Billings Skyview High School, also known as Billings Skyview or Skyview, is a four-year comprehensive public high school in Billings, Montana. The school serves approximately 1,600 students with 92.5 certified staff, 36 support staff and 10 custodians under principal Deb Black, associate principal Danette Cerise, and Deans Scott Lynch and Jay Wahl. Skyview sits on 46 acre and is 258000 sqft in size. It was built in 1987, making it the newest of three public high schools in Billings.
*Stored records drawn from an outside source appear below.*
(** Modelled from the spec: WordsBitmap (WordsBitmap.h is outside the files
    embedded here) is "a fixed-length bit array of size N" that supports
    "test-covered, set-range, [...] overlap test with an arbitrary span". *)
Abbreviation WordsBitmap := (list bool).

(** The positions [start], ..., [end] of a span. *)
Definition positions (r : WordsRange) : list nat :=
  seq (GetStartPos r) (S (GetEndPos r) - GetStartPos r).

(** Modelled from the spec: WordsBitmap::GetValue, "test-covered". *)
Definition GetValue (bm : WordsBitmap) (pos : nat) : bool :=
  default false (bm !! pos).

(** Modelled from the spec: WordsBitmap::Overlap, the "overlap test with an
    arbitrary span": some position of the span is covered. *)
Definition Overlap (bm : WordsBitmap) (r : WordsRange) : bool :=
  existsb (GetValue bm) (positions r).

(** Modelled from the spec: WordsBitmap::SetValue, "set-range": every
    position of the span gets the value [v]. *)
Definition SetValue (bm : WordsBitmap) (r : WordsRange) (v : bool) : WordsBitmap :=
  foldr (fun pos acc => <[pos := v]> acc) bm (positions r).

(** Every word of the span [r] that lies inside the sentence is covered. *)
Definition Covers (bm : WordsBitmap) (r : WordsRange) : Prop :=
  forall pos : nat,
    (GetStartPos r <= pos <= GetEndPos r)%nat -> (pos < length bm)%nat ->
    bm !! pos = Some true.

(* ================================================================== *)
(** ** Translation options and hypotheses *)

#[local] Set Warnings "-register-all".

(** Modelled from the spec: TranslationOption (TranslationOption.h is outside
    the files embedded here) is a "record of: source span, target phrase,
    pre-computed feature scores, optional set of linked options"; the target
    phrase plays no part here. *)
Inductive TranslationOption := mkTranslationOption {
  GetSourceWordsRange : WordsRange;
  GetFutureScore : Z;
  GetLinkedTransOpts : list TranslationOption
}.

(** Modelled from the spec: the class Hypothesis (Hypothesis.h is outside the
    files embedded here), with its "predecessor", "applied translation
    option", "coverage bitmap" and "total score used for ranking".
    [Hypothesis] is a reserved word of Rocq: the type is called [Hypo]. *)
Inductive Hypo := mkHypothesis {
  GetPrevHypo : option Hypo;
  GetTranslationOption : option TranslationOption;
  GetWordsBitmap : WordsBitmap;
  GetTotalScore : Score
}.

(** Modelled from the spec: Hypothesis::CreateNext (Hypothesis.cpp is outside
    the files embedded here).  "Extension [extend(h, opt)] yields a new
    hypothesis with coverage = h.coverage ∪ opt.span (fails with
    IllegalCoverage if not disjoint)"; the scores are only filled in by
    CalcScore. *)
Definition CreateNext (h : Hypo) (transOpt : TranslationOption)
  : result Hypo :=
  if Overlap (GetWordsBitmap h) (GetSourceWordsRange transOpt)
  then Crash IllegalCoverage
  else Ok {| GetPrevHypo := Some h;
             GetTranslationOption := Some transOpt;
             GetWordsBitmap :=
               SetValue (GetWordsBitmap h) (GetSourceWordsRange transOpt) true;
             GetTotalScore := Fin 0 |}.

(* ================================================================== *)
(** ** std::vector with its capacity and its logical size *)

(** A vector owns [capacity] slots of storage, of which the first [size] hold
    constructed elements.  A slot that was reserved but never written is
    [None]. *)
Record vector (A : Type) := mkVector {
  v_slots : list (option A);
  v_size : nat
}.
Arguments mkVector {A} v_slots v_size.
Arguments v_slots {A} v.
Arguments v_size {A} v.

Definition capacity {A} (v : vector A) : nat := length (v_slots v).

(** A default-constructed vector. *)
Definition vector_empty {A} : vector A := mkVector [] 0.

(** [v.reserve(n)]: storage for at least [n] elements; the constructed
    elements move, the size does not change. *)
Definition reserve {A} (n : nat) (v : vector A) : vector A :=
  if (capacity v <? n)%nat
  then mkVector (take (v_size v) (v_slots v) ++ replicate (n - v_size v) None)
                (v_size v)
  else v.

(** [std::copy(first, last, v.begin())]: assigns through the destination
    iterator, slot by slot from slot 0.  Nothing is inserted: the size of [v]
    is what it was.  Writing past the allocation is a fault. *)
Definition std_copy {A} (b : Buffer) (src : list A) (v : vector A)
  : result (vector A) :=
  if (capacity v <? length src)%nat
  then Crash (BufferOverrun b)
  else Ok (mkVector (map Some src ++ drop (length src) (v_slots v)) (v_size v)).

(** Conversion of an [int] to [size_t] (64 bits). *)
Definition to_size_t (x : Z) : Z := x mod 2 ^ 64.

(** [v[i]]: unchecked indexing into the storage. *)
Definition vector_at {A} (b : Buffer) (v : vector A) (i : Z) : result A :=
  match v_slots v !! Z.to_nat (to_size_t i) with
  | Some (Some a) => Ok a
  | Some None => Crash (UninitialisedRead b (to_size_t i))
  | None => Crash (OutOfBounds b (to_size_t i))
  end.

(** [v[i] = a] on a [std::vector<bool>] that was constructed with all its
    elements, and [v[i]] read from it. *)
Definition bits_at (b : Buffer) (v : list bool) (i : Z) : result bool :=
  match v !! Z.to_nat i with
  | Some x => Ok x
  | None => Crash (OutOfBounds b i)
  end.

Definition bits_set (b : Buffer) (v : list bool) (i : Z) (x : bool)
  : result (list bool) :=
  if (Z.to_nat i <? length v)%nat
  then Ok (<[Z.to_nat i := x]> v)
  else Crash (OutOfBounds b i).

(* ================================================================== *)
(** ** Square positions and the priority queue of an edge *)

(** [typedef std::pair<Hypothesis*, std::pair<int, int> > SquarePosition]:
    this is how the code uses [first] and [second]. *)
Definition SquarePosition : Type := option Hypo * (Z * Z).

Definition InvalidSquarePosition : SquarePosition := (None, (-1, -1)).

(** The key of a queued position.  A position without hypothesis has no
    score; [pq_push] below never lets one be compared. *)
Definition position_score (p : SquarePosition) : Score :=
  match p.1 with
  | Some h => GetTotalScore h
  | None => NegInf
  end.

(** Modelled from the spec: the type of [m_queue] is declared in
    BitmapContainer.h, which is outside the files embedded here.  "The
    priority queue is ordered by the hypothesis's total score, highest first",
    "tie-break = insertion sequence number (ascending)".  The queue is the
    list of its entries in insertion order; its top is the first entry of
    maximal score. *)
Fixpoint pq_top (q : list SquarePosition) : option SquarePosition :=
  match q with
  | [] => None
  | p :: q' =>
      match pq_top q' with
      | None => Some p
      | Some p' =>
          if score_gt (position_score p') (position_score p)
          then Some p' else Some p
      end
  end.

(** Modelled from the spec: [m_queue.pop()] removes the top. *)
Fixpoint pq_pop (q : list SquarePosition) : list SquarePosition :=
  match q with
  | [] => []
  | p :: q' =>
      match pq_top q' with
      | None => q'
      | Some p' =>
          if score_gt (position_score p') (position_score p)
          then p :: pq_pop q' else q'
      end
  end.

(** Modelled from the spec: [m_queue.push(chunk)] puts the new entry behind
    those queued.  Ordering a queue of several entries reads their scores
    through their hypothesis pointers: pushing onto a queue that is not empty
    is a NULL dereference when an entry, old or new, has no hypothesis. *)
Definition pq_push (q : list SquarePosition) (p : SquarePosition)
  : result (list SquarePosition) :=
  match q with
  | [] => Ok [p]
  | _ :: _ =>
      if forallb (fun e : SquarePosition => bool_decide (is_Some e.1)) (p :: q)
      then Ok (q ++ [p])
      else Crash NullDereference
  end.

(* ================================================================== *)
(** ** Backwards edges *)

Section CubePruning.

(** The future-cost table ([SquareMatrix]) and the scoring of a hypothesis
    against it ([Hypothesis::CalcScore] and the feature functions behind it)
    are outside the files embedded here: they are parameters of the
    development.
    [CalcTotalScore fs h] is the total score [CalcScore] stores in [h]. *)
Variable SquareMatrix : Type.
Variable CalcTotalScore : SquareMatrix -> Hypo -> Score.

Definition CalcScore (futureScore : SquareMatrix) (h : Hypo) : Hypo :=
  {| GetPrevHypo := GetPrevHypo h;
     GetTranslationOption := GetTranslationOption h;
     GetWordsBitmap := GetWordsBitmap h;
     GetTotalScore := CalcTotalScore futureScore h |}.

(** The edge keeps a reference to the predecessor container only to read its
    hypotheses in the constructor; the record holds what the member functions
    use. *)
Record BackwardsEdge := mkBackwardsEdge {
  m_queue : list SquarePosition;
  m_seenPosition : list bool;
  m_initialized : bool;
  m_futurescore : SquareMatrix;
  m_kbest : nat;
  m_kbest_translations : vector TranslationOption;
  m_kbest_hypotheses : vector Hypo
}.

(** [BackwardsEdge::BackwardsEdge].  [hypotheses] is
    [prevBitmapContainer.GetHypotheses()] in iteration order.  The two loops
    that advance [optionsEnd] and [hypoEnd] have no other effect than to
    delimit the first [k] elements. *)
Definition new_BackwardsEdge (hypotheses : list Hypo)
    (translations : list TranslationOption) (futureScore : SquareMatrix)
    (KBestCubePruning : nat) : result BackwardsEdge :=
  let seen := replicate (Z.to_nat (to_size_t (Z.of_nat KBestCubePruning
                                              * Z.of_nat KBestCubePruning)))
                        false in
  let k := Nat.min KBestCubePruning (length translations) in
  kbest_translations ←
    std_copy KBestTranslations (take k translations) (reserve k vector_empty);
  let k := Nat.min KBestCubePruning (length hypotheses) in
  kbest_hypotheses ←
    std_copy KBestHypotheses (take k hypotheses) (reserve k vector_empty);
  mret {| m_queue := [];
          m_seenPosition := seen;
          m_initialized := false;
          m_futurescore := futureScore;
          m_kbest := KBestCubePruning;
          m_kbest_translations := kbest_translations;
          m_kbest_hypotheses := kbest_hypotheses |}.
(** * MongoDB QA harness: runner, suites, report generator and dashboard

    A shallow embedding of the orchestration and reporting code of the
    repository (run_tests.py, report_generator.py, dashboard.py,
    view_reports.py, cleanup_code.py and the four scripts under
    automation-scripts/), with the properties of the specification and
    further properties of the code stated over it.

    Conventions.
    - A Python [dict] keyed by strings is a [gmap string _]; a Python list
      is a [list].
    - A Python [float] is a primitive binary64 [float]; a Python [int] is
      a [Z]; a Python [str] whose length matters is the list of its code
      points.
    - Code that can raise returns a [result]: [Ok v] or [Raise e].
    - Whatever lives outside the process (subprocesses, the clock, the
      reports directory, the database) is an explicit argument. *)

From Stdlib Require Import ZArith Floats Ascii String List Bool Sorted Uint63.
From stdpp Require Import gmap strings list fin_maps sorting pretty.
Import ListNotations.

Set Warnings "-register-all".

Local Open Scope string_scope.
Local Open Scope Z_scope.

(** ** Exceptions and results *)

Inductive exn : Type :=
  | ZeroDivisionError
  | FileNotFoundError
  | PermissionError
  | JSONDecodeError
  | IsADirectoryError
  | TypeError
  | AttributeError
  | UndefinedError
  | IndexError (msg : string)
  | OtherError (msg : string).

Inductive result (A : Type) : Type :=
  | Ok (v : A)
  | Raise (e : exn).
Arguments Ok {A} v.
Arguments Raise {A} e.

#[global] Instance result_ret : MRet result := fun A v => Ok v.
#[global] Instance result_bind : MBind result := fun A B k r =>
  match r with
  | Ok v => k v
  | Raise e => Raise e
  end.

Definition is_ok {A : Type} (r : result A) : bool :=
  match r with Ok _ => true | Raise _ => false end.

(** ** Python values (the fragment the suites pass around) *)

(** A Python [str] is the sequence of its code points; [len] counts
    them. *)
Definition codepoint : Type := N.
Definition str : Type := list codepoint.

(** The [str] a literal of ASCII characters stands for. *)
Definition str_of (literal : string) : str :=
  List.map N_of_ascii (list_ascii_of_string literal).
Skyview's school colors are Royal Blue, Silver, and White and its mascot is a falcon.

==Publications==
- Yearbook: Wingspan

==Clubs and activities==

- Academic Team
- Adventure Club
- All Nations Indian Club
- Anime and Manga Club
- ARC Club
- Art Club
- Artificial Reality Contingency (ARC)
- Business Professionals of America (BPA)
- Chess Club
- Color Guard
- Drama Club
- Falconeers
- FCCLA
- Forensics: Speech/Debate
- Key Club
- Model UN
- National Honors Society
- Student Council
- Students Against Destructive Decisions
- Yearbook

==Academics==
Available AP Courses include, but are not limited to:

- World History: Modern
- United States History
- United States Government
- Art and Design
- Art History
- Psychology
- Statistics
- Pre-Calculus
- Calculus AB
- Calculus BC
- Seminar
- Research
- English Language and Composition
- English Literature
- German Language and Culture
- French Language and Culture
- Spanish Language and Culture
- Biology
- Chemistry
- Physics 1
- Physics 2

==Academic team==
Skyview has a successful Academic Team. They have placed first in the Montana Academic State Championship several times. They have also won the Big Sky Regional Science Bowl 3 times, allowing them to participate at a national level.